Definition xapic_read (s : io) (reg : Z) : res (Z * io) := mmio_read s (g_apic + reg).
Definition xapic_write (s : io) (reg val : Z) : io := mmio_write s (g_apic + reg) val.

(** [while (xapic_read(APIC_ICR) & APIC_ICR_BUSY);] every poll takes an
    answer. *)
Fixpoint icr_wait (fuel : nat) (s : io) : res io :=
  match fuel with
  | O => Err Fuel
  | S f =>
      '(v, s) ← xapic_read s APIC_ICR;
      if Z.land v APIC_ICR_BUSY =? 0 then Ok s else icr_wait f s
  end.

Definition xapic_icr_write (s : io) (val dest : Z) : res io :=
  s ← icr_wait (S (length (io_in s))) s;
  let s := xapic_write s APIC_ICR2 (Z.shiftl dest 24) in
  Ok (xapic_write s APIC_ICR val).

Definition xapic_id (s : io) : res (Z * io) :=
  '(v, s) ← xapic_read s APIC_ID; Ok (Z.shiftr v 24, s).

Definition xapic_ops : apic_ops := mkOps xapic_read xapic_write xapic_icr_write xapic_id.

Definition x2apic_read (s : io) (reg : Z) : res (Z * io) :=
  '(v, s) ← rdmsr s (APIC_BASE_MSR + reg / 16); Ok (u32 v, s).
Definition x2apic_write (s : io) (reg val : Z) : io :=
  wrmsr s (APIC_BASE_MSR + reg / 16) (u32 val).
Definition x2apic_icr_write (s : io) (val dest : Z) : res io :=
  Ok (wrmsr s (APIC_BASE_MSR + APIC_ICR / 16) (Z.shiftl (u32 dest) 32 + u32 val)).
Definition x2apic_id (s : io) : res (Z * io) := x2apic_read s APIC_ID.

Definition x2apic_ops : apic_ops := mkOps x2apic_read x2apic_write x2apic_icr_write x2apic_id.

(** The pointer [apic_ops] of the source. *)
Definition apic_read (ops : apic_ops) (s : io) (reg : Z) : res (Z * io) := reg_read ops s reg.
Definition apic_write (ops : apic_ops) (s : io) (reg val : Z) : io := reg_write ops s reg val.
Definition apic_icr_write (ops : apic_ops) (s : io) (val dest : Z) : res io := icr_write ops s val dest.
Definition apic_id (ops : apic_ops) (s : io) : res (Z * io) := id ops s.
Definition eoi (ops : apic_ops) (s : io) : io := apic_write ops s APIC_EOI 0.

Definition apic_read_bit (ops : apic_ops) (s : io) (reg n : Z) : res (bool * io) :=
  let reg := reg + Z.shiftl (Z.shiftr n 5) 4 in
  '(v, s) ← apic_read ops s reg;
  Ok (negb (Z.land v (Z.shiftl 1 (Z.land n 31)) =? 0), s).

Definition MSR_IA32_APICBASE : Z := 27.
Definition APIC_EXTD : Z := 1024.
Definition APIC_EN : Z := 2048.

(** [cpuid_ecx] is the ECX that leaf 1 of the CPUID instruction returns. The
    results are the operations to use from now on and the return value. *)
Definition enable_x2apic (ops : apic_ops) (s : io) (cpuid_ecx : Z) : res (apic_ops * io * Z) :=
  if negb (Z.land cpuid_ecx (Z.shiftl 1 21) =? 0) then
    '(v, s) ← rdmsr s MSR_IA32_APICBASE;
    Ok (x2apic_ops, wrmsr s MSR_IA32_APICBASE (Z.lor v (Z.shiftl 1 10)), 1)
  else Ok (ops, s, 0).

Definition disable_apic (s : io) : res (apic_ops * io) :=
  '(v, s) ← rdmsr s MSR_IA32_APICBASE;
  Ok (xapic_ops, wrmsr s MSR_IA32_APICBASE (Z.land v (Z.lnot (Z.lor APIC_EN APIC_EXTD)))).

Definition reset_apic (s : io) : res (apic_ops * io) :=
  '(ops, s) ← disable_apic s;
  '(v, s) ← rdmsr s MSR_IA32_APICBASE;
  Ok (ops, wrmsr s MSR_IA32_APICBASE (Z.lor v APIC_EN)).

Definition enable_apic (s : serial) : res serial :=
  s ← say no_strs s (bytes_of_string "enabling apic" ++ [CR; LF]) [];
  Ok (with_io s (xapic_write (ser_io s) 240 511)).

Definition mask_pic_interrupts (s : io) : io := outb (outb s 255 33) 255 161.

(** The task priority is the CR8 register. *)
Definition apic_get_tpr (cr8 : Z) : Z := u8 cr8.
Definition apic_set_tpr (cr8 tpr : Z) : Z := u8 tpr.

Definition set_irq_line (s : io) (line val : Z) : io := outb s val (8192 + line).

(** ** The I/O APIC *)

Definition ioapic_read_reg (s : io) (reg : Z) : res (Z * io) :=
  let s := mmio_write s g_ioapic reg in
  mmio_read s (g_ioapic + 16).

Definition ioapic_write_reg (s : io) (reg value : Z) : io :=
  let s := mmio_write s g_ioapic reg in
  mmio_write s (g_ioapic + 16) value.

(** [ioapic_redir_entry_t]: the bit fields as gcc lays them out, [reserved] the
    four bytes before the last. *)
Record redir := mkRedir {
  vector : Z; delivery_mode : Z; dest_mode : Z; delivery_status : Z; polarity : Z;
  remote_irr : Z; trig_mode : Z; mask : Z; reserve : Z; reserved : Z; dest_id : Z;
}.

Definition redir_low (e : redir) : Z :=
  vector e + 2 ^ 8 * delivery_mode e + 2 ^ 11 * dest_mode e + 2 ^ 12 * delivery_status e +
  2 ^ 13 * polarity e + 2 ^ 14 * remote_irr e + 2 ^ 15 * trig_mode e + 2 ^ 16 * mask e +
  2 ^ 17 * reserve e + 2 ^ 24 * (reserved e mod 2 ^ 8).
Definition redir_high (e : redir) : Z := reserved e / 2 ^ 8 + 2 ^ 24 * dest_id e.

Definition redir_of (lo hi : Z) : redir :=
  mkRedir (lo mod 2 ^ 8) ((lo / 2 ^ 8) mod 8) ((lo / 2 ^ 11) mod 2) ((lo / 2 ^ 12) mod 2)
    ((lo / 2 ^ 13) mod 2) ((lo / 2 ^ 14) mod 2) ((lo / 2 ^ 15) mod 2) ((lo / 2 ^ 16) mod 2)
    ((lo / 2 ^ 17) mod 2 ^ 7) (lo / 2 ^ 24 + 2 ^ 8 * (hi mod 2 ^ 24)) (hi / 2 ^ 24).

Definition ioapic_write_redir (s : io) (line : Z) (e : redir) : io :=
  let s := ioapic_write_reg s (16 + line * 2 + 0) (redir_low e) in
  ioapic_write_reg s (16 + line * 2 + 1) (redir_high e).

Definition ioapic_read_redir (s : io) (line : Z) : res (redir * io) :=
  '(lo, s) ← ioapic_read_reg s (16 + line * 2 + 0);
  '(hi, s) ← ioapic_read_reg s (16 + line * 2 + 1);
  Ok (redir_of lo hi, s).

Definition ioapic_set_redir (s : io) (line vec trig : Z) : io :=
  ioapic_write_redir s line (mkRedir (u8 vec) 0 0 0 0 0 (trig mod 2) 0 0 0 0).

Definition with_mask (e : redir) (b : Z) : redir :=
  mkRedir (vector e) (delivery_mode e) (dest_mode e) (delivery_status e) (polarity e)
    (remote_irr e) (trig_mode e) (b mod 2) (reserve e) (reserved e) (dest_id e).

Definition set_mask (s : io) (line b : Z) : res io :=
  '(e, s) ← ioapic_read_redir s line;
  Ok (ioapic_write_redir s line (with_mask e b)).

(** ** What reaches the other processors *)

(** The interrupt commands (value and destination) a log sends through the
    registers at [base] or through the x2APIC register; [hi] is the last
    value of the high half. *)
Fixpoint ipis (base hi : Z) (l : list io_event) : list (Z * Z) :=
  match l with
  | [] => []
  | EvMmioWr a v :: l' =>
      if a =? base + APIC_ICR2 then ipis base v l'
      else if a =? base + APIC_ICR then (v, hi / 2 ^ 24) :: ipis base hi l'
      else ipis base hi l'
  | EvWrmsr i v :: l' =>
      if i =? 2096 then (v mod 2 ^ 32, v / 2 ^ 32) :: ipis base hi l' else ipis base hi l'
  | _ :: l' => ipis base hi l'
  end.

(** A zero written to the end-of-interrupt register. *)
Definition is_eoi (ev : io_event) : bool :=
  match ev with
  | EvMmioWr a v => (a =? g_apic + APIC_EOI) && (v =? 0)
  | EvWrmsr i v => (i =? 2059) && (v =? 0)
  | _ => false
  end.

(** What a processor may rely on when it uses its local APIC through [ops]:
    once the device is ready, [icr_write] sends exactly one command with the
    given value to the given destination, if that is below [limit], and
    writing the end-of-interrupt register ends the interrupt. *)
Class IcrSender (ops : apic_ops) (ready : list Z -> Prop) (limit : Z) : Prop := {
  icr_sends : forall s val dest, ready (io_in s) -> 0 <= val < 2 ^ 32 -> 0 <= dest < limit ->
    exists s' evs, apic_icr_write ops s val dest = Ok s' /\ io_log s' = io_log s ++ evs /\
      forall hi, ipis g_apic hi evs = [(val, dest)];
  eoi_ends : forall s, exists ev, io_log (eoi ops s) = io_log s ++ [ev] /\ is_eoi ev = true;
}.

(** The xAPIC is ready after any number of busy answers. *)
Definition xapic_ready (answers : list Z) : Prop :=
  exists busy idle rest, answers = busy ++ idle :: rest /\
    Forall (fun v => Z.land (u32 v) APIC_ICR_BUSY <> 0) busy /\ Z.land (u32 idle) APIC_ICR_BUSY = 0.

Lemma icr_wait_spec busy : forall fuel s idle rest,
  io_in s = busy ++ idle :: rest -> (length busy < fuel)%nat ->
  Forall (fun v => Z.land (u32 v) APIC_ICR_BUSY <> 0) busy -> Z.land (u32 idle) APIC_ICR_BUSY = 0 ->
  icr_wait fuel s =
  Ok (mkIo rest (io_log s ++ ((fun v => EvMmioRd (g_apic + APIC_ICR) (u32 v)) <$> (busy ++ [idle])))).
Proof.
  induction busy as [|b busy IH]; intros [|fuel] s idle rest Hs Hf Hb Hi; try (simpl in Hf; lia);
    cbn [icr_wait app fmap list_fmap] in *; unfold xapic_read, mmio_read, take_answer; rewrite Hs; mret.
  - rewrite (proj2 (Z.eqb_eq _ _) Hi). done.
  - apply Forall_cons in Hb as [Hb1 Hb]. rewrite (proj2 (Z.eqb_neq _ _) Hb1).
    rewrite (IH fuel _ idle rest); [|done|simpl in Hf; lia|done|done].
    cbn [io_log]. by rewrite <- app_assoc.
Qed.

Lemma ipis_reads base hi f l l' :
  ipis base hi (((fun v => EvMmioRd (f v) (u32 v)) <$> l) ++ l') = ipis base hi l'.
Proof. induction l as [|v l IH]; [done|]. apply IH. Qed.

#[export] Instance xapic_sender : IcrSender xapic_ops xapic_ready 256.
Proof.
  split; [|intros s; by eexists].
  intros s val dest (busy & idle & rest & Hs & Hb & Hi) Hv Hd.
  unfold apic_icr_write. cbn [icr_write xapic_ops]. unfold xapic_icr_write.
  rewrite (icr_wait_spec busy _ s idle rest) by (done || (rewrite Hs, length_app; simpl; lia)). mret.
  eexists _, _. split; [done|]. split.
  - unfold xapic_write, mmio_write, record. cbn [io_log]. rewrite <- !app_assoc. done.
  - intros hi. rewrite (ipis_reads g_apic hi (fun _ => g_apic + APIC_ICR)).
    cbn [app ipis]. rewrite Z.eqb_refl.
    change (g_apic + APIC_ICR =? g_apic + APIC_ICR2) with false. rewrite Z.eqb_refl.
    rewrite (u32_small val) by lia.
    rewrite Z.shiftl_mul_pow2, u32_small, Z.div_mul by lia. done.
Qed.

#[export] Instance x2apic_sender : IcrSender x2apic_ops (fun _ => True) (2 ^ 32).
Proof.
  split; [|intros s; by eexists].
  intros s val dest _ Hv Hd. unfold apic_icr_write. cbn [icr_write x2apic_ops]. unfold x2apic_icr_write.
  eexists _, _. split; [done|]. split; [done|]. intros hi. cbn [ipis].
  change (u32 (APIC_BASE_MSR + APIC_ICR / 16) =? 2096) with true. cbn iota.
  rewrite (u32_small val), (u32_small dest), Z.shiftl_mul_pow2, u64_small by lia.
  rewrite (Z.add_comm (dest * 2 ^ 32)), Z.mod_add, Z.div_add, Z.mod_small, Z.div_small by lia.
  done.
Qed.

(** ** Lemmas *)

Lemma lapicw_spec s lapic index value v rest :
  io_in s = v :: rest ->
  lapicw s lapic index value =
  Ok (mkIo rest (io_log s ++ [EvMmioWr (lapic + 4 * index) (u32 value);
                              EvMmioRd (lapic + 4 * ID) (u32 v)])).
Proof.
  intros Hs. unfold lapicw, mmio_write, record, mmio_read, take_answer. cbn [io_in]. rewrite Hs.
  mret. cbn [io_log]. by rewrite <- app_assoc.
Qed.

(** One bit of a 32-bit word replaced. *)
Definition set_bit16 (lo b : Z) : Z := lo - 2 ^ 16 * ((lo / 2 ^ 16) mod 2) + 2 ^ 16 * (b mod 2).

### DIRECTIONS
Scan the material above for the string "split" and copy every line that has it.

### RESULT FOR THIS TASK
  split; [|intros s; by eexists].
  eexists _, _. split; [done|]. split.
  split; [|intros s; by eexists].
  eexists _, _. split; [done|]. split; [done|]. intros hi. cbn [ipis].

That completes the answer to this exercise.